*** RECORDS FOR THE TASK ***

(** X16. After a run that completes the histogram has exactly the 12
    categories, each count a 64-bit value; the count of processed
    variables is the sum of the categories in the 32 bits of the counter,
    and the sum itself when that is below [2 ^ 32]. *)
Theorem run_keeps_categories Opts DICtx S :
  finalStats Opts DICtx = Ok S ->
  categories (LocStatistics S)
  ∧ counts64 (LocStatistics S)
  ∧ CumulNumOfVars S = u32 (categoriesTotal (LocStatistics S))
  ∧ (categoriesTotal (LocStatistics S) < 2 ^ 32 ->
     CumulNumOfVars S = categoriesTotal (LocStatistics S)).
Proof.
  intros H. pose proof (completed_run_balanced Opts DICtx S H) as [Hcat Hsum].
  pose proof (finalStats_counts64 Opts DICtx S H) as H64.
  split; [exact Hcat|]. split; [exact H64|]. split; [symmetry; exact Hsum|].
  intros Hlt. rewrite <- Hsum. unfold u32. apply Z.mod_small.
  split; [apply categoriesTotal_nonneg; exact H64 | exact Hlt].
Qed.

Lemma run_keeps_categories_witness :
  categories (LocStatistics (record 80 initialStats))
  ∧ CumulNumOfVars (record 80 initialStats)
    = categoriesTotal (LocStatistics (record 80 initialStats)).
Proof.
  destruct (run_keeps_categories Sample.plain
              (Sample.context [Sample.function [Sample.listed]])
              (record 80 initialStats) eighty_percent_run)
    as (Hcat & _ & _ & Hsum).
  split; [exact Hcat|]. apply Hsum. vm_compute. reflexivity.
Defined.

*** End of RECORDS FOR THE TASK ***

_ABOUT THIS TASK:_ Only lines holding the word "Sample" are wanted here; copy each from the listing.

_RESULT BELOW:_
  destruct (run_keeps_categories Sample.plain
              (Sample.context [Sample.function [Sample.listed]])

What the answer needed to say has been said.